#### [Data listing]
(* ===== verification/CasInterface.v ===== *)
(** What the rest of the program needs of the content store.

    [read] and [write] of landro-cas/src/storage.rs, as the session of
    landro-sync/src/protocol.rs uses them. The session is proved against this
    class; Storage.v models the store and provides the instance. *)

From S2P Require Import Prelude Bytes.
From Stdlib Require Import Init.Byte ZArith.
From stdpp Require Import base list.

(** A store of type [Store], without operations that remove objects. A call
    that fails or does not return gives [None] or [false]. Data that is read
    has the hash it is read by; a write that succeeds makes the store hold an
    object of that name; no read or write makes the store lose one. *)
Class ContentStore `{Blake3} (Store : Type) := {
  cas_read : Store → list byte → Store * option (list byte);
  cas_write : Store → list byte → Store * bool;
  cas_holds : Store → list byte → Prop;
  cas_read_data s h d : (cas_read s h).2 = Some d → blake3 d = h;
  cas_write_holds s data : (cas_write s data).2 = true → cas_holds (cas_write s data).1 (blake3 data);
  cas_write_keeps s data h : cas_holds s h → cas_holds (cas_write s data).1 h;
  cas_read_keeps s h h' : cas_holds s h' → cas_holds (cas_read s h).1 h';
}.

(** The chunks in memory, each of them kept for ever. *)
Module MemoryStore.
Abbreviation Memory := (list (list byte)).
Section memory.
Context `{Blake3}.
Definition mem_read (m : Memory) (h : list byte) : Memory * option (list byte) :=
  (m, head (filter (λ d, blake3 d = h) m)).
Definition mem_write (m : Memory) (data : list byte) : Memory * bool := (data :: m, true).
Definition memory_store : ContentStore Memory.
Proof.
  refine {| cas_read := mem_read; cas_write := mem_write; cas_holds m h := h ∈ map blake3 m |}.
  - intros m h d Hd. apply head_Some_elem_of, list_elem_of_filter in Hd. apply Hd.
  - intros m data _. left.
  - intros m data h Hh. by right.
  - done.
Defined.
End memory.
End MemoryStore.
(** C18: When [index_folder] returns a manifest, the manifest carries the hash that
    [verify] accepts and was saved under its folder and version; its entries
    describe files that the walk found, in the order of the walk; the chunk hashes
    of an entry name pieces that put together are the contents of the file, and the
    content store holds all of them, and still holds what it held before. *)
Theorem index_folder_describes_files os now fuel folder s s' m :
  run os now fuel folder s = (s', Ok m) →
  verify m = true ∧ (row m) ∈ manifest_rows (database s') ∧
  (∀ h, cas_holds (cas s) h → cas_holds (cas s') h) ∧
  ∃ found kept, walk_directory os config fuel folder = Ok found ∧ kept `sublist_of` found ∧
    Forall2 (λ p e, ∃ content pieces, indexed os p e content pieces s') kept (files m).
Proof.
  intros Hrun. destruct (index_folder_Ok checked os config cfg chunker Hchunker _ _ _ _ _ _ Hrun)
    as (canonical & latest & found & s1 & _ & _ & _ & _ & Hv & Hw & [Hk _] & Hc & _ & Hr & kept & Hs & Hf).
  split_and!; [done|rewrite Hr; set_solver|by rewrite Hc|]. by exists found, kept.
Qed.

(** Later calls on a folder with the same canonical path; the files may have changed. *)
Record Call := { call_os : System; call_now : DateTime; call_fuel : nat; call_folder : Path }.
Fixpoint index_again (calls : list Call) s : list (outcome IndexError Manifest) :=
  match calls with
  | [] => []
  | c :: calls =>
      let '(s, r) := run (call_os c) (call_now c) (call_fuel c) (call_folder c) s in
      r :: index_again calls s
  end.

(** A folder can be indexed only once. The manifest is saved under the path "/"
    while its version is looked up under the path of the folder, so the first
    manifest gets version 1, and so does every later one, which the UNIQUE
    constraint of the table refuses: no later call returns a manifest. *)
Theorem folder_indexed_once os now fuel folder canonical calls s s' m :
  root_rows (database s) → canonicalize os folder = Some canonical → path_string canonical ≠ "/" →
  run os now fuel folder s = (s', Ok m) →
  Forall (λ c, canonicalize (call_os c) (call_folder c) = Some canonical) calls →
  version m = 1 ∧ Forall (λ r, is_ok r = false) (index_again calls s').
Proof.
  intros Hroot Hcan Hne Hrun Hcalls.
  destruct (index_folder_first _ _ _ _ _ _ _ _ Hroot Hcan Hne Hrun) as (Hrow & Hv & _ & Hrows). split; [done|].
  assert (root_rows (database s') ∧ (path_to_folder_id canonical, "/", 1) ∈ manifest_rows (database s')) as [Hroot' Hin].
  { unfold root_rows. rewrite Hrows, Hrow. split; [|set_solver]. intros d p v [[= -> -> ->]%elem_of_singleton|?]%elem_of_union; [done|].
    by eapply Hroot. }
  clear Hrun Hrows Hrow. revert s' Hroot' Hin.
  induction Hcalls as [|c calls Hc _ IH]; intros s' Hroot' Hin; cbn [index_again]; [constructor|].
  destruct (index_folder_again (call_os c) (call_now c) (call_fuel c) (call_folder c) canonical s')
    as [Hno Hsame]; [done..|].
  destruct (run _ _ _ _ s') as [s2 r]. cbn in Hno, Hsame.
  constructor; [destruct r as [m'| |]; [by destruct (Hno m')|done..]|]. apply IH; unfold root_rows; by rewrite Hsame.
Qed.
End results.

(** ** A concrete folder *)

Module Examples.
#[local] Existing Instance RefHash.hex.
#[local] Existing Instance RefHash.hash.
Import MemoryStore.
#[local] Existing Instance memory_store.

(** A database that keeps the keys of the manifests only. *)
Module ListDb.
Abbreviation Rows := (list (string * string * Z)).
Definition max_version (d p : string) (rows : Rows) : option Z :=
  foldr (λ '(d', p', v) best, if String.eqb d d' && String.eqb p p'
    then Some (match best with Some w => Z.max v w | None => v end) else best) None rows.
Definition insert_row (d p : string) (v : Z) (h : string) (n total : Z) (rows : Rows) : Rows * outcome IndexError Z :=
  if bool_decide ((d, p, v) ∈ rows) then (rows, Err IndexDatabase) else ((d, p, v) :: rows, Ok (zlen rows)).
#[global] Instance db : IndexDb := {|
  Db := Rows;
  connection_ok _ := true;
  commit_ok _ := true;
  manifest_rows rows := list_to_set rows;
  select_max_version d p rows := Ok (max_version d p rows);
  insert_manifest := insert_row;
  upsert_file_row _ rows := (rows, Ok 0);
  insert_manifest_file _ _ _ rows := (rows, Ok tt);
  upsert_chunk_row _ _ rows := (rows, Ok 0);
|}.
Lemma max_version_spec d p rows : match max_version d p rows with
  | Some v => (d, p, v) ∈ rows ∧ ∀ w, (d, p, w) ∈ rows → w ≤ v
  | None => ∀ w, (d, p, w) ∉ rows end.
Proof.
  induction rows as [|[[d' p'] v] rows IH]; [set_solver|].
  change (max_version d p ((d', p', v) :: rows)) with (if String.eqb d d' && String.eqb p p'
    then Some (match max_version d p rows with Some w => Z.max v w | None => v end) else max_version d p rows).
  destruct (String.eqb_spec d d') as [<-|]; [destruct (String.eqb_spec p p') as [<-|]|]; cbn [andb].
  - destruct (max_version d p rows) as [w|].
    + destruct IH as [Hin Hle]. split.
      * destruct (Z.max_spec v w) as [[_ ->]|[_ ->]]; [by right|left].
      * intros u [[= ->]|Hu]%elem_of_cons; [lia|]. apply Hle in Hu. lia.
    + split; [left|]. intros u [[= ->]|Hu]%elem_of_cons; [done|by apply IH in Hu].
  - destruct (max_version d p rows); set_solver.
  - destruct (max_version d p rows); set_solver.
Qed.
#[global] Instance laws : IndexDbLaws.
Proof.
  split; cbn; try done.
  - intros d p rows v [= Hv]. pose proof (max_version_spec d p rows) as Hs. rewrite Hv in Hs. set_solver.
  - intros d p rows v [= Hv]. pose proof (max_version_spec d p rows) as Hs. rewrite Hv in Hs. set_solver.
  - intros d p rows v w [= Hv]. pose proof (max_version_spec d p rows) as Hs. rewrite Hv in Hs. set_solver.
  - intros d p v h n s rows rows' i. unfold insert_row. case_bool_decide; [done|]. intros [= <- _]. set_solver.
Qed.
End ListDb.

(** A folder with a file, a directory with another one, and a repository. *)
Definition folder : Path := ["/"; "home"].
Definition now : DateTime := 0.
Definition tree : list (Path * list (string * FileType)) :=
  [(folder, [("sub", IsDir); ("a.txt", IsFile); (".git", IsDir); ("b.tmp", IsFile)]);
   (join folder "sub", [("c.txt", IsFile); ("socket", IsOther)])].
Definition listing (d : Path) : option (list (string * FileType)) := 
  e ← list_find (λ e, e.1 = d) tree; Some e.2.2.
Definition kind_of (p : Path) : option FileType :=
  d ← listing (removelast p); e ← list_find (λ e, e.1 = file_name p) d; Some e.2.2.
Definition content_of (p : Path) : list byte := as_bytes (file_name p).
Definition os : System := {|
  canonicalize p := Some p;
  read_dir d := map fst <$> listing d;
  file_type := kind_of;
  metadata p := t ← kind_of p; Some {| m_type := t; m_len := 5; m_modified := Some 7; m_mode := Some 420 |};
  read_link _ := None;
  open_file p := Some [Ok (take 3 (content_of p)); Ok (drop 3 (content_of p)); Ok []];
|}.
Definition dirs : list Path := [folder; join folder "sub"].
Abbreviation config := IndexerConfig_default.

Lemma folder_walkable : walkable os config folder dirs.
Proof.
  assert (∀ d, entered os config folder d → d ∈ dirs) as Hfin.
  { induction 1 as [|d names name _ Hd Hr Hin Hi Hk]; [left|].
    unfold dirs in Hd. rewrite !elem_of_cons in Hd. destruct Hd as [->|[->|[]%not_elem_of_nil]];
      vm_compute in Hr; injection Hr as <-; rewrite !elem_of_cons in Hin;
      repeat (destruct Hin as [->|Hin]; [try (by vm_compute in Hi); try (by vm_compute in Hk); right; left|]);
      by apply not_elem_of_nil in Hin. }
  split; [done|]. intros d Hd%Hfin.
  unfold dirs in Hd. rewrite !elem_of_cons in Hd. destruct Hd as [->|[->|[]%not_elem_of_nil]]; eexists;
    (split; [by vm_compute|split; [by apply (bool_decide_unpack _); vm_compute|]]);
    intros name Hin; rewrite !elem_of_cons in Hin;
    repeat (destruct Hin as [->|Hin]; [intros; vm_compute; by eexists|]); by apply not_elem_of_nil in Hin.
Qed.
Lemma walk_finds_all_witness : ∃ found, walk_directory os config 2 folder = Ok found ∧
  StronglySorted components_leb found.
Proof.
  destruct (walk_finds_all os config folder dirs 2 folder_walkable) as (found & Hw & _ & Hs & _);
    [cbn; lia|by exists found].
Defined.
Lemma folder_found : walk_directory os config 2 folder = Ok [join folder "a.txt"; join (join folder "sub") "c.txt"].
Proof. by vm_compute. Qed.

Definition default_chunker : outcome ChunkerError Chunker := Chunker.new ChunkerConfig_default.
Definition chunker : Chunker := match default_chunker with Ok c => c | _ =>
  {| Chunker.config := ChunkerConfig_default; Chunker.mask := 0; Chunker.gear_table := [] |} end.
Lemma chunker_new : Chunker.new ChunkerConfig_default = Ok chunker.
Proof. by vm_compute. Qed.
Definition start : FileIndexer (Store:=Memory) := {| cas := []; database := [] |}.
Abbreviation index := (index_folder true os config chunker now 2 folder).
Definition after_first : FileIndexer (Store:=Memory) := Eval vm_compute in (index start).1.
Definition first_manifest : Manifest :=
  Eval vm_compute in match (index start).2 with Ok m => m | _ => Manifest.new now "" 0 end.
Lemma first_run : index start = (after_first, Ok first_manifest).
Proof. vm_cast_no_check (eq_refl (after_first, @Ok IndexError Manifest first_manifest)). Qed.

Lemma index_folder_describes_files_witness : length (files first_manifest) = 2%nat ∧ verify first_manifest = true.
Proof.
  split; [done|].
  by destruct (index_folder_describes_files true config ChunkerConfig_default chunker chunker_new os now 2 folder
    start after_first first_manifest first_run).
Defined.
Definition again : Call := {| call_os := os; call_now := 1; call_fuel := 2; call_folder := folder |}.
Lemma folder_indexed_once_witness :
  Forall (λ r, is_ok r = false) (index_again true config chunker [again; again] after_first).
Proof.
  destruct (folder_indexed_once true config ChunkerConfig_default chunker chunker_new os now 2 folder folder
    [again; again] start after_first first_manifest) as [_ Hr]; [|done|done|apply first_run| |exact Hr].
  - intros d p v Hin. cbn in Hin. set_solver.
  - by repeat constructor.
Defined.
End Examples.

#### [Requirement]
Work through the records line by line and tally those with the word "Hcan". Report only the total.

#### [The completed task]
2